GPS Brasília comscore

Marcha dos Prefeitos discute crise fiscal

Tributaristas defendem que tecnologia de ponta é única alternativa viável para evitar mais endividamento

Compartilhe:

A crise fiscal  afeta não apenas estados e municípios brasileiros, mas também o Distrito Federal

Ao todo 23 das 27 unidades federativas devem fechar as contas no vermelho em 2024, incluindo o Distrito Federal. De acordo com dados da Secretaria do Tesouro Nacional (STN), apenas quatro estados da federação terão receita suficiente para cobrir as despesas. São eles: São Paulo, Amapá, Espírito Santo e Mato Grosso.

Segundo o tributarista Wander Brugnara, a situação de crise fiscal poderia ser revertida com mais conhecimento técnico, possibilitando uma revisão eficiente das dívidas e a recuperação de créditos tributários. 

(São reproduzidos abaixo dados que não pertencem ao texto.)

(** * On-demand retrieval for the fast chain, and the in-memory key-value store

    A shallow embedding of two Go packages:
    - [memorydb] (etruedb/memorydb/memorydb.go): the ephemeral key-value
      store behind the database interface;
    - [fast]: the retrieval helpers of package fast, which look into the
      local database first and fall back to the remote channel
      [FastRetrieve].

    Go values are modelled as follows.  A slice is [option (list A)], with
    [None] for the nil slice; a pointer that may be nil is an [option]; an
    [error] result is an [option] of an error value, [None] being nil.
    [uint64] and [uint] are [N] with the wrap-around written out.  A
    function with several results returns a tuple in the order of the Go
    signature.  Locks are not modelled: every operation runs alone. *)

From stdpp Require Import gmap strings list fin_maps sorting.
From Stdlib Require Import NArith.

Local Open Scope N_scope.

Abbreviation byte := Byte.byte.

(** ** Go slices *)

Definition slice (A : Type) : Type := option (list A).

Definition len {A : Type} (s : slice A) : nat :=
  match s with
  | None => 0%nat
  | Some l => length l
  end.

(** The elements of a slice; the nil slice has none. *)
Definition elems {A : Type} (s : slice A) : list A :=
  match s with
  | None => []
  | Some l => l
  end.

(** ** Package memorydb *)

Module memorydb.

Inductive error : Type :=
| errMemorydbClosed
| errMemorydbNotFound.
Lemma ascending_NoDup (l : list pystr) : ascending l -> NoDup l.
Proof.
  induction l as [|x r IH]; cbn; [constructor|]. intros [Hx Hr].
  constructor; [|now apply IH].
  intros Hin. rewrite Forall_forall in Hx. specialize (Hx x Hin).
  unfold str_lt in Hx. now rewrite str_ltb_irrefl in Hx.
Qed.

(* ================================================================= *)
(** ** The names of the model files *)

Lemma starts_with_app (p q : pystr) : starts_with p (p ++ q) = true.
Proof.
  induction p as [|x p IH]; cbn; [reflexivity|].
  unfold chr_eqb. now rewrite N.eqb_refl.
Qed.

Lemma ends_with_model_file (make_name : pystr) :
  ends_with model_suffix (model_file make_name) = true.
Proof.
  unfold ends_with, model_file. rewrite rev_app_distr. apply starts_with_app.
Qed.

(** The suffix occurs in a text followed by the suffix only at its end or
    within the text: no end of the suffix is a beginning of it. *)
Lemma model_suffix_overlap (x : pystr) :
  starts_with model_suffix (x ++ model_suffix) = true ->
  x = [] \/ starts_with model_suffix x = true.
Proof.
  destruct x as [|x0 [|x1 [|x2 [|x3 [|x4 [|x5 [|x6 [|x7 [|x8 [|x9 r]]]]]]]]]];
    [now left | | | | | | | | | |];
    intros H; right; cbn in H |- *;
    try exact H;
    repeat (apply andb_true_iff in H; destruct H as [? H]);
    try discriminate.
Qed.
(** [d[k] = v] *)
Fixpoint dict_set (d : dict) (k : string) (v : bool) : dict :=
  match d with
  | [] => [(k, v)]
  | (k', v') :: t =>
      if String.eqb k k' then (k', v) :: t else (k', v') :: dict_set t k v
  end.

(** [logscale(f)]: [f] on the logarithms of its two points. *)
Definition logscale (f : point -> point -> val) : point -> point -> val :=
  fun reference pt =>
    f (vlog (fst reference), vlog (snd reference))
      (vlog (fst pt), vlog (snd pt)).

(** [calculate_slope(reference, point)], decorated with [logscale]. *)
Definition calculate_slope : point -> point -> val :=
  logscale (fun reference pt =>
    let '(x0, y0) := reference in
    let '(x, y) := pt in
    vdiv (vsub y0 y) (vsub x0 x)).

(** The body of [eval_power_function] once the fixed point is unpacked. *)
Definition power_law (fixed_point : point) (x power : val) : val :=
  let '(x0, y0) := fixed_point in
  let const := vmul x0 y0 in
  vmul const (vpow x power).

(** [eval_power_function(x, power, fixed_point)] on numbers; unpacking
    [None] is a [TypeError]. *)
Definition eval_power_function (x power : val) (fixed_point : option point)
  : result val :=
  match fixed_point with
  | None => Raise TypeError
  | Some fp => Ok (power_law fp x power)
  end.

(** [eval_power_function] on two columns of one frame. *)
Definition eval_power_function_series (x power : list val)
  (fixed_point : option point) : result (list val) :=
  match fixed_point with
  | None => Raise TypeError
  | Some fp => Ok (map (fun p => power_law fp (fst p) (snd p)) (combine x power))
  end.

(** [power_function(power, fixed_point)] *)
Definition power_function (power : val) (fixed_point : point) : val -> val :=
  fun x => power_law fixed_point x power.

(** [to_log(point)] *)
Definition to_log (pt : point) : point := (vlog (fst pt), vlog (snd pt)).

(** [bin_by_values(df, xrange, nbins, by = "x", scale = "log")]: the
    frame with its new [bin] column, the groups and the edges.  [nbins] is
    the number of edges; the argument [by] is never read. *)
Definition bin_by_values (df : DataFrame) (xrange : point) (nbins : Z)
  (scale : string) : result (DataFrame * list (nat * list nat) * list val) :=
  bins <- (if String.eqb scale "log"
           then b <- logspace (vlog (fst xrange)) (vlog (snd xrange))
                              nbins np_e ;;
                Ok (Some b)
           else Ok None) ;;
  bins <- (if String.eqb scale "linear"
           then b <- linspace (fst xrange) (snd xrange) nbins ;; Ok (Some b)
           else Ok bins) ;;
  match bins with
  | None => Raise UnboundLocalError
  | Some bins =>
      c <- cut (col_x df) bins ;;
      let df' := mkDF (index df) (col_x df) (col_y df) (col_slope df) (Some c) in
      binned_indices <- groups df' ;;
      Ok (df', binned_indices, bins)
  end.
(** * pyyoutube.utils.params_checker

    A shallow embedding of the parameter validators of
    [pyyoutube/utils/params_checker.py] and the properties its specification
    states about them.

    Python values are a small universe of dynamically typed values, the
    exceptions the module can raise are an inductive type, and a function
    body is a computation in a monad that threads the log of the [logging]
    module and either returns a value or raises. *)

From Stdlib Require Import Ascii.
From stdpp Require Import base list strings gmap.

Set Warnings "-register-all".

Local Open Scope string_scope.
Local Open Scope list_scope.

(** ** Python values *)

(** The values the validators dispatch on: [None], [str] and the three
    collections they accept, with [int] and [bytes] for the types they do
    not ([bytes] is the one that has a [split] method and still cannot be
    split on a [str]).  The items of a collection are values of any type.
    [PySet] lists the members of a set object in the order in which the
    object iterates over them. *)
Inductive pyval : Type :=
| PyNone
| PyStr (s : string)
| PyBytes (b : string)
| PyInt (z : Z)
| PyList (items : list pyval)
| PyTuple (items : list pyval)
| PySet (items : list pyval).

Definition pyval_eq_dec : ∀ a b : pyval, {a = b} + {a ≠ b}.
Proof.
  fix IH 1.
  decide equality;
    first [ apply String.string_dec | apply Z.eq_dec | apply (List.list_eq_dec IH) ].
Defined.

#[global] Instance pyval_eq_decision : EqDecision pyval := pyval_eq_dec.

(** [value is None] *)
Definition is_none (v : pyval) : bool :=
  match v with PyNone => true | _ => false end.

(** [isinstance(value, str)] *)
Definition isinstance_str (v : pyval) : bool :=
  match v with PyStr _ => true | _ => false end.

(** [isinstance(value, set)] *)
Definition isinstance_set (v : pyval) : bool :=
  match v with PySet _ => true | _ => false end.

(** [isinstance(value, (list, tuple, set))], with the items the collection
    iterates over. *)
Definition collection_items (v : pyval) : option (list pyval) :=
  match v with
  | PyList items | PyTuple items | PySet items => Some items
  | _ => None
  end.

(** Whether the type of the value has a [split] method: [str] and [bytes]
    have one, the other types do not. *)
Definition has_split (v : pyval) : bool :=
  match v with PyStr _ | PyBytes _ => true | _ => false end.

(** [hash(v)] succeeds: lists and sets are unhashable, and so is a tuple
    with an unhashable item. *)
Fixpoint hashable (v : pyval) : bool :=
  match v with
  | PyNone | PyStr _ | PyBytes _ | PyInt _ => true
  | PyTuple items => forallb hashable items
  | PyList _ | PySet _ => false
  end.

(** The strings of a list of values, leaving out what is not a [str]. *)
Definition strs_of (items : list pyval) : list string :=
  omap (λ v, match v with PyStr s => Some s | _ => None end) items.

(** ** Strings *)

(** [s.split(sep)] for a separator of one character.  A Python [str] is a
    sequence of code points and a [string] a sequence of bytes; the comma is
    a single byte that occurs in no multi-byte UTF-8 sequence, so both split
    at the same places. *)
Fixpoint str_split (sep : ascii) (s : string) : list string :=
  match s with
  | EmptyString => [EmptyString]
  | String c rest =>
      if decide (c = sep) then EmptyString :: str_split sep rest
      else match str_split sep rest with
           | tok :: toks => String c tok :: toks
           | [] => [String c EmptyString]
           end
  end.

(** [sep.join(items)] on strings. *)
Fixpoint str_join (sep : string) (items : list string) : string :=
  match items with
  | [] => ""
  | [item] => item
  | item :: rest => item +:+ sep +:+ str_join sep rest
  end.

(** [sub in s] *)
Definition contains (sub s : string) : Prop :=
  ∃ pre post, s = pre +:+ sub +:+ post.

(** Whether the character occurs in the string. *)
Fixpoint occurs (c : ascii) (s : string) : bool :=
  match s with
  | EmptyString => false
  | String c' rest => bool_decide (c' = c) || occurs c rest
  end.

Definition comma : ascii := ","%char.

(** ** Exceptions, log records and the monad of function bodies *)

(** Modelled from the spec: [pyyoutube.error.ErrorCode] is not among the
    sources; the specification gives the two kinds the validators use. *)
Inductive ErrorCode : Type := MISSING_PARAMS | INVALID_PARAMS.

(** Modelled from the spec: [pyyoutube.error.PyYouTubeException] built from
    an [ErrorMessage] carries the status code and the message.  The other
    constructors are the built-in exceptions the module can meet. *)
Inductive exn : Type :=
| PyYouTubeException (status_code : ErrorCode) (message : string)
| AttributeError
| TypeError
| ValueError
| KeyError (key : string).

Inductive LogLevel : Type := DEBUG | INFO | WARNING | ERROR | CRITICAL.

Record LogRecord : Type := mkLogRecord { levelname : LogLevel; msg : string }.

Inductive outcome (A : Type) : Type :=
| Return (a : A)
| Raise (e : exn).
Arguments Return {A} a.
Arguments Raise {A} e.

(** A function body: from the log so far to an outcome and the log after. *)
Definition Py (A : Type) : Type := list LogRecord → outcome A * list LogRecord.

#[global] Instance Py_ret : MRet Py := λ A a log, (Return a, log).

#[global] Instance Py_bind : MBind Py := λ A B f m log,
  match m log with
  | (Return a, log') => f a log'
  | (Raise e, log') => (Raise e, log')
  end.

Definition raise {A : Type} (e : exn) : Py A := λ log, (Raise e, log).

(** [try: body except ...: handler]; [handler e] is [None] for an exception
    no clause matches, which then propagates. *)
Definition try_except {A : Type} (body : Py A) (handler : exn → option (Py A)) : Py A :=
  λ log,
    match body log with
    | (Return a, log') => (Return a, log')
    | (Raise e, log') =>
        match handler e with
        | Some h => h log'
        | None => (Raise e, log')
        end
    end.

(** [logging.warning(message)] *)
Definition logging_warning (message : string) : Py unit :=
  λ log, (Return tt, log ++ [mkLogRecord WARNING message]).

(** ** Built-in operations *)

(** [param.split(",")]: the attribute lookup fails on a type without a
    [split] method, and [bytes.split] refuses a [str] separator.  The call
    is duck-typed in the source; objects of other types that bring a [split]
    of their own are not among the values modelled here, and nothing below
    is stated about them. *)
Definition py_split (sep : ascii) (param : pyval) : Py (list pyval) :=
  match param with
  | PyStr s => mret (PyStr <$> str_split sep s)
  | PyBytes _ => raise TypeError
  | _ => raise AttributeError
  end.

(** [sep.join(items)]: every item has to be a [str]. *)
Definition py_join (sep : string) (items : list pyval) : Py string :=
  if forallb isinstance_str items then mret (str_join sep (strs_of items))
  else raise TypeError.

(** [d[key]] *)
Definition dict_getitem {V : Type} (d : gmap string V) (key : string) : Py V :=
  match d !! key with
  | Some v => mret v
  | None => raise (KeyError key)
  end.

(** [support.issuperset(parts)] on set objects. *)
Definition set_issuperset (support parts : list pyval) : bool :=
  forallb (λ part, bool_decide (part ∈ support)) parts.

(** ** Sample parameters *)

(** A table with two resources, for running the validators. *)
Definition sample_mapping : gmap string (list string) :=
  {[ "videos" := ["id"; "snippet"; "statistics"];
     "channels" := ["id"; "snippet"] ]}.

(** The iteration order of a set that keeps its members as it was given
    them. *)
Definition insertion_order (items : list pyval) : list pyval := items.

(** The iteration order of a set that goes through its members backwards. *)
Definition reverse_order (items : list pyval) : list pyval := reverse items.

(** ** The validators *)

Section params_checker.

“Muitas dívidas contraídas com a União, a juros compostos, são impagáveis e comprometem a capacidade de investimento dos municípios, estados brasileiros e do Distrito Federal. Nós vivemos em um sistema tributário muito dinâmico e os sistemas, tanto de empresas quanto de órgãos públicos, não acompanham isso. É um gap tecnológico muito grande”, alerta Brugnara, CEO da Tributarie Eficiência, empresa do Grupo Brugnara.

 

Wander Brugnara

Com foco em serviços de recuperação de créditos tributários e geração de receita a partir de recursos inteligência artificial e softwares de última geração, as empresas do grupo atingiram a marca de R$ 7 bilhões em créditos tributários restituídos.  São mais de 25 anos de experiência e um portfólio de atendimento a mais de 1.500 prefeituras e 60 mil empresas. 

Ontem (21), a equipe de tributaristas se reuniu com 164 representantes do poder público que participam da Marcha dos Prefeitos, na churrascaria Steak Bull, para falar sobre compliance tributário no setor público.